Singapore is leading the charge in African FinTech adoption. MAS has been entering into linkage agreements with African countries to facilitate easier digital financial transactions, especially for SMEs. Singaporean FinTech firms have also been making
significant strides on the continent; Credolab, is a case in point. Even as African FinTech firms are increasingly spoilt for choice on financing most of the investments thus far have been towards the payments and remittances category. Lending
and financing, whether via P2P lending or equity crowdfunding, remain relatively untapped, an opportunity Singaporean firms would do well to seize.
While I have demonstrated how African SMEs are indeed faring better owing to FinTech, it is also clear that when it comes to long-term financing, the surface has barely been scratched. Although the outlook for FinTech-based credit extension for African
SMEs looks bright, not until the infrastructural and regulatory constraints are addressed would the potential be fully realised.

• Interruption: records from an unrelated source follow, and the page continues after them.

(** C6, amended.  With a well-formed stored input, [loadFromStorage]
    followed by [saveToStorage] returns normally and leaves every stored
    item as it was except the location, which it writes again from the
    value read, when the store takes the write: [JSON.stringify] writes an
    infinity (read from a literal such as 1e999) as [null] and negative
    zero as [0].  When the stored location holds no such number the store
    is left as it was; so it is by any run in which, between the two, the
    notified callbacks only return, throw, subscribe, unsubscribe or
    save. *)
Theorem load_then_save_roundtrip (w : world) (location : Js.value) :
  well_formed (storage w) ->
  Storage.items (storage w) !! (Storage.STORAGE_PREFIX +:+ STORAGE_KEY_LOCATION)
  = Some (Storage.Json location) ->
  (exists w' : world,
     run [LoadFromStorage; SaveToStorage] w = Some w'
     /\ storage w' = rewritten location (storage w))
  /\ (Storage.writable location = true ->
      (exists w' : world,
         run [LoadFromStorage; SaveToStorage] w = Some w' /\ storage w' = storage w)
      /\ (forall (between : list action) (w' : world),
            forallb quiet between = true ->
            run (LoadFromStorage :: between ++ [SaveToStorage]) w = Some w' ->
            storage w' = storage w)).
Proof.
  intros Hwf Hl. split; [by apply load_then_save_rewritten|]. intros Hwr.
  destruct (loadFromStorage_persisted w location Hwf Hl Hwr) as (w1 & Hload & Hp & Hs).
  split.
  - exists w1. cbn. rewrite Hload. by rewrite saveToStorage_persisted.
  - intros between w' Hq. cbn [run step]. rewrite Hload.
    intros Hrun.
    destruct (run_quiet (between ++ [SaveToStorage]) w1 w') as [_ Hs']; [|done..|].
    + rewrite forallb_app, Hq. done.
    + by rewrite Hs'.
Qed.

I suggest the following recommendations:
- Credit bureaus: Information on African SMEs remain scarce and difficult to acquire. There are still too few credit bureaus across Africa. Ample opportunities exist for filling this gap
- Regulatory sandboxes: African governments would need help to make this approach work. Singapore has huge expertise and through MAS, has been reaching out to African countries to facilitate exchange of knowledge and expertise.
- Financial trust corridors: Following in Singapore’s example, other key international trade partners to African countries could similarly establish financial trust corridors that FinTech allows to be done relatively easily.
- DeFi-friendliness: DeFi relies on blockchain and tokens. If stablecoins continue to be difficult to interoperate/exchange with fiat currencies or CBDCs, the potential advantages for dealing with the financing constraints faced by African SMEs would be lost.
- Financial literacy campaigns: Most managers of African SMEs are not financially literate enough. FinTech adds complexity to what was already a difficult subject. Financial and FinTech literacy campaigns are therefore required to bridge the knowledge gap.
- Government SME-focused support programmes: Without governments’ financial guarantees, tax concessions, etc., African SMEs would continue to be seen as overly risky by banks and financial institutions.
- Mulilateral lending support: Government facilitation might still not be enough. Multilateral lending institutions, from the AfDB, IFC to the World Bank, have numerous programmes targetting African SME lending that could be scaled up for effectiveness, especially towards FinTech approaches.
- Tech infrastructure build-up: FinTech relies on power and information and communication technology (ICT) infrastructure, which continue to underwhelm in most African countries and would require significant investments to upgrade or build.